O resultado de terceira melhor escola pública do País nada mais é do que a luta honrosa dos seus profissionais. Quero parabenizar professores, funcionários e a comunidade do Cap-Uerj, e também chamar a atenção para que essa posição do Cap-Uerj no ranking do Enem sirva para o governo do Estado, para o Governador Sérgio Cabral chamar o seu secretariado e apontar que é fundamental fazer os investimentos necessários para que aquela escola tenha desempenho ainda melhor no futuro do que esse da última edição do Enem.

Também quero, Deputado Paulo Ramos, chamar a atenção para um debate que tivemos no meio deste ano, quando o Secretário Risolia fez um grupo de trabalho para discutir as escolas compartilhadas, as escolas de ensino de jovens e adultos que funcionam nos prédios do município, na cidade do Rio de Janeiro no turno noturno.

A maioria das escolas que estão nas últimas posições do ranking são as escolas do Estado compartilhadas. Agora, esse não pode ser o motivo para o Secretário Risolia querer fazer uma distinção a essas escolas e começar um trabalho interno de acabar com elas.

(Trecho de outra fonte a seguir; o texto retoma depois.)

(** ** C2: the two inserts of the history writer *)

(** The [Files] insert of a modification is refused; the [Events]
    insert that follows is carried out all the same and committed, with
    the identifier the cursor still holds from the scan. *)
Lemma history_writer_atomic_counterexample :
  let s' := write_history refusing_store
              (PyStr "x.txt") (PyStr "/w/x.txt") (PyStr Scenario.t0)
              (PyStr Scenario.t1) NULL (PyStr "ed82cd11")
              (PyStr "jean") (PyStr "Standard User")
              (PyStr "Modified") (PyStr Scenario.t1) in
  execute_insert_Files refusing_store
    (PyStr "x.txt") (PyStr "/w/x.txt") (PyStr Scenario.t0)
    (PyStr Scenario.t1) NULL (PyStr "ed82cd11")
    (PyStr "jean") (PyStr "Standard User")
  = SqlError (consume_fault refusing_store)
  /\ Files (committed s') = Files (committed refusing_store)
  /\ Events (committed s') =
       Events (committed refusing_store)
         ++ [{| event_id := 2; event_type := PyStr "Modified";
                event_time := PyStr Scenario.t1; ev_file_id := PyInt 1 |}]
  /\ committed s' <> committed refusing_store.
Proof.
  split; [by vm_compute|]. split; [by vm_compute|]. split; [by vm_compute|].
  vm_compute. discriminate.
Qed.

(** C2 (amended).  Each of the two inserts is a transaction of its own,
    committed or rolled back independently of the other.  Whatever the
    storage layer does to the two [execute] and the two [commit] calls:
    the [Files] row is committed exactly when its insert was stored, the
    [Events] row exactly when its insert was stored; the [Events] insert
    is attempted in every case, with the value of [cursor.lastrowid] as
    [file_id], which is the key of the [Files] row whenever its INSERT
    ran (also when its commit was then refused and the row rolled back)
    and the value from before the call when the INSERT itself was
    refused. *)
Theorem history_writer_independent_commits (s : Store)
    (fn fp et : string) (ct mt dt ck u r tm : pyval) :
  clean s ->
  let row := new_Files_row s (PyStr fn) (PyStr fp) ct mt dt ck u r in
  let '(o1, faults1) := next_outcome (io_faults s) in
  let '(o2, faults2) := next_outcome faults1 in
  let file_id_read :=
    match o1 with
    | ExecuteRefused => lastrowid s
    | _ => PyInt (file_id row)
    end in
  let ev := new_Events_row s (PyStr et) tm file_id_read in
  let s' := write_history s (PyStr fn) (PyStr fp) ct mt dt ck u r
              (PyStr et) tm in
  Files (committed s')
  = Files (committed s) ++ match o1 with Stored => [row] | _ => [] end
  /\ Events (committed s')
     = Events (committed s) ++ match o2 with Stored => [ev] | _ => [] end
  /\ lastrowid s'
     = match o2 with
       | ExecuteRefused => file_id_read
       | _ => PyInt (event_id ev)
       end
  /\ clean s'
  /\ io_faults s' = faults2.
Proof.
  intros Hclean. unfold clean in Hclean.
  unfold write_history, insert_event, execute_insert_Events, insert_file,
    execute_insert_Files, next_fault, consume_fault, next_outcome,
    new_Events_row, new_Files_row, commit, rollback, clean.
  destruct (io_faults s) as [|[] [|[] [|[] [|[] rest]]]]; simpl;
    rewrite ?Hclean, ?app_nil_r; done.
Qed.
(** [analyze_constraint_importance(slope_feasible, drainage_feasible,
    water_balance_feasible, water_balance_suitability)]: the two columns
    ["Constraint"] and ["Feasible (%)"] of the frame, row by row.  The last
    argument is not read by the function. *)
Definition analyze_constraint_importance
    (slope_feasible drainage_feasible water_balance_feasible : ndarray bool)
    (water_balance_suitability : ndarray Z)
  : result (list (string * option Q)) :=
  let total_pixels := size slope_feasible in
  sd <- zip_with andb slope_feasible drainage_feasible ;;
  sw <- zip_with andb slope_feasible water_balance_feasible ;;
  dw <- zip_with andb drainage_feasible water_balance_feasible ;;
  sdw <- zip_with andb sd water_balance_feasible ;;
  Ok [("Slope only"%string,
         percent_of (count_true_cells slope_feasible) total_pixels);
      ("Drainage only"%string,
         percent_of (count_true_cells drainage_feasible) total_pixels);
      ("Water balance only"%string,
         percent_of (count_true_cells water_balance_feasible) total_pixels);
      ("Slope + Drainage"%string,
         percent_of (count_true_cells sd) total_pixels);
      ("Slope + Water balance"%string,
         percent_of (count_true_cells sw) total_pixels);
      ("Drainage + Water balance"%string,
         percent_of (count_true_cells dw) total_pixels);
      ("All three"%string,
         percent_of (count_true_cells sdw) total_pixels)].

End BiophysicalConstraints.

(** ** src/water_balance *)

Module WaterBalance.

(** Records passed to the module's logger. *)
Inductive log_record : Type :=
| Warning (msg : string).

(** [compute_water_balance_dekad(rainfall_mm, pet_mm, percolation_mm)] *)
Definition compute_water_balance_dekad (rainfall_mm pet_mm percolation_mm : Q) : Q :=
  rainfall_mm - (pet_mm + percolation_mm).

(** [assess_awd_suitability_dekad(water_balance_mm, deficit_threshold_mm)] *)
Definition assess_awd_suitability_dekad
    (water_balance_mm deficit_threshold_mm : Q) : bool :=
  Qltb water_balance_mm 0 && Qgeb water_balance_mm deficit_threshold_mm.

(** Python's [a[start:stop]]: a negative bound counts from the end, and
    both bounds are clipped to the sequence. *)
Definition slice_bound (len i : Z) : Z :=
  if (i <? 0)%Z then Z.max 0 (i + len) else Z.min i len.

Definition slice {A} (a : list A) (start stop : Z) : list A :=
  let len := Z.of_nat (List.length a) in
  let lo := slice_bound len start in
  let hi := slice_bound len stop in
  firstn (Z.to_nat (hi - lo)) (skipn (Z.to_nat lo) a).

(** [np.sum] of a boolean vector: the number of [true]. *)
Definition count_true (bs : list bool) : Z :=
  Z.of_nat (List.length (filter (fun b => b) bs)).

(** [compute_awd_suitability_index(water_balance_series, season_start_dekad,
    season_end_dekad, exclude_first, exclude_last, deficit_threshold_mm)].
    The value is [(fraction_suitable, num_suitable, num_total)]; the second
    component of the model is what was sent to [logger.warning]. *)
Definition compute_awd_suitability_index
    (water_balance_series : list Q)
    (season_start_dekad season_end_dekad exclude_first exclude_last : Z)
    (deficit_threshold_mm : Q) : (Q * Z * Z) * list log_record :=
  let active_start := (season_start_dekad + exclude_first)%Z in
  let active_end := (season_end_dekad - exclude_last)%Z in
  if (active_start >=? active_end)%Z then
    ((0, 0%Z, 0%Z), [Warning "Active season window too small after exclusions"])
  else
    let active_dekads := slice water_balance_series active_start (active_end + 1) in
    let suitable :=
      map (fun wb => assess_awd_suitability_dekad wb deficit_threshold_mm)
          active_dekads in
    let num_suitable := count_true suitable in
    let num_total := Z.of_nat (List.length active_dekads) in
    let fraction_suitable :=
      if (num_total >? 0)%Z then inject_Z num_suitable / inject_Z num_total
      else 0 in
    ((fraction_suitable, num_suitable, num_total), []).

Definition fraction_of (r : (Q * Z * Z) * list log_record) : Q := fst (fst (fst r)).
Definition num_suitable_of (r : (Q * Z * Z) * list log_record) : Z := snd (fst (fst r)).
Definition num_total_of (r : (Q * Z * Z) * list log_record) : Z := snd (fst r).

(** Defaults of the keyword arguments. *)
Definition default_exclude_first : Z := 2.
Definition default_exclude_last : Z := 1.
Definition default_high_threshold : Q := 66 # 100.
Definition default_moderate_threshold : Q := 33 # 100.

(** [classify_suitability_from_fraction(fraction_suitable, high_threshold,
    moderate_threshold)] *)
Definition classify_suitability_from_fraction
    (fraction_suitable high_threshold moderate_threshold : Q) : Z :=
  if Qgeb fraction_suitable high_threshold then 3
  else if Qgeb fraction_suitable moderate_threshold then 2
  else 1.

(** [apply_minimum_irrigation(rainfall_dekad, threshold_mm=5.0)] *)
Definition apply_minimum_irrigation (rainfall_dekad : list Q) (threshold_mm : Q)
  : list Q :=
  map (fun r => np_maximum r threshold_mm) rainfall_dekad.

Definition default_irrigation_threshold_mm : Q := 5.

(** The calendar fields of a [datetime]. *)
Record datetime : Type := mkDate {
  year : nat;
  month : nat;
  day : nat
}.

(** [str(n)] and zero padding to a width, as [strftime] pads ['%Y'] to four
    digits and ['%m'] to two. *)
Definition str_nat (n : nat) : string :=
  DecimalString.NilEmpty.string_of_uint (Nat.to_uint n).

Fixpoint zeros (n : nat) : string :=
  match n with
  | O => EmptyString
  | S n' => String "0"%char (zeros n')
  end.

Definition zfill (width : nat) (s : string) : string :=
  (zeros (width - String.length s) ++ s)%string.

(** [date.strftime('%Y-%m')] *)
Definition strftime_Y_m (d : datetime) : string :=
  (zfill 4 (str_nat (year d)) ++ "-" ++ zfill 2 (str_nat (month d)))%string.

(** [((day_in_month - 1) // 10) + 1] *)
Definition dekad_id (day_in_month : nat) : nat := ((day_in_month - 1) / 10 + 1)%nat.

(** The column ['dekad_period']: ['YYYY-MM-Dk']. *)
Definition dekad_period (d : datetime) : string :=
  (strftime_Y_m d ++ "-D" ++ str_nat (dekad_id (day d)))%string.

(** [df.groupby('dekad_period')]: the groups come sorted by key; each group
    keeps the date of its first row ([.first()]) and the running sum of its
    rainfall ([.sum()]). *)
Fixpoint group_add (key : string) (d : datetime) (v : Q)
    (groups : list (string * (datetime * Q))) : list (string * (datetime * Q)) :=
  match groups with
  | [] => [(key, (d, v))]
  | (key', (d', total)) :: rest =>
      match String.compare key key' with
      | Eq => (key', (d', total + v)) :: rest
      | Lt => (key, (d, v)) :: groups
      | Gt => (key', (d', total)) :: group_add key d v rest
      end
  end.

Definition groupby_dekad_period (rows : list (datetime * Q))
  : list (string * (datetime * Q)) :=
  fold_left (fun groups row => group_add (dekad_period (fst row)) (fst row) (snd row) groups)
            rows [].

(** [aggregate_rainfall_to_dekads(dates, rainfall_daily)]; building the frame
    from two columns of different lengths raises [ValueError]. *)
Definition aggregate_rainfall_to_dekads
    (dates : list datetime) (rainfall_daily : list Q)
  : result (list datetime * list Q) :=
  if (List.length dates =? List.length rainfall_daily)%nat then
    let groups := groupby_dekad_period (combine dates rainfall_daily) in
    let dekad_rainfall := map (fun g => snd (snd g)) groups in
    let dekad_dates := map (fun g => fst (snd g)) groups in
    Ok (dekad_dates, dekad_rainfall)
  else Raise ValueError.

(** One row of the frame built by [analyze_threshold_sensitivity]. *)
Record sensitivity_row : Type := mkSens {
  threshold_mm : Q;
  fraction_suitable : Q;
  suitability_class : Z;
  num_suitable_dekads : Z;
  num_total_dekads : Z;
  percentage_suitable : Q
}.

O governo do Estado tem que entender que um trabalhador adulto, depois de um dia de trabalho só volta à noite aos bancos escolares já na sua fase adulta, depois do cansaço do dia do trabalho, porque o poder público brasileiro não garantiu a ele escola pública na idade adequada. Esses adultos joven,s que estudam à noite, fazendo o chamado EJA ou Supletivo precisam ter sim uma atenção especial dobrada para que o projeto pedagógico desse grupo que foi marginalizado pelos governos na História brasileira possam ter, pelo menos na idade adulta, acesso a uma escola pública que dê um pouco daquilo que na idade própria não lhe foi oferecido.

Então, quero dizer que a Comissão de Educação vai ficar atenta quanto à visão que o Secretário Risolia e parte da sua equipe têm com relação a um trabalho que vem sendo feito e não de forma transparente, eu diria, mas que vem sendo feito nessas escolas noturnas de Supletivo e EJA na direção de fechar, de juntar, de encerrar determinadas unidades.

O segundo assunto, já que o tempo termina, Sr. Presidente, é a questão da exoneração de alguns diretores de escolas, depois dessa greve que se alongou no Estado do Rio de Janeiro. A Comissão de Educação recebeu ao longo desta semana denúncia da exoneração da diretora do Colégio Joaquim Távora em Niterói, da exoneração de um diretor no Município de Tanguá, exoneração de diretor no Município de Iguaba Grande. Isso nos preocupa.

A Comissão de Educação vem apoiando o Secretário Risolia nesse movimento de criar, pelo processo da meritocracia, a escolha dos antigos coordenadores, hoje diretores, encerrando um ciclo perverso para com a educação pública no Estado do Rio de Janeiro, o ciclo do “quem indica”, coordenadorias que eram muito mais guetos políticos do que propriamente instâncias de gerenciamento médio pensando no sistema de Educação do Rio de Janeiro.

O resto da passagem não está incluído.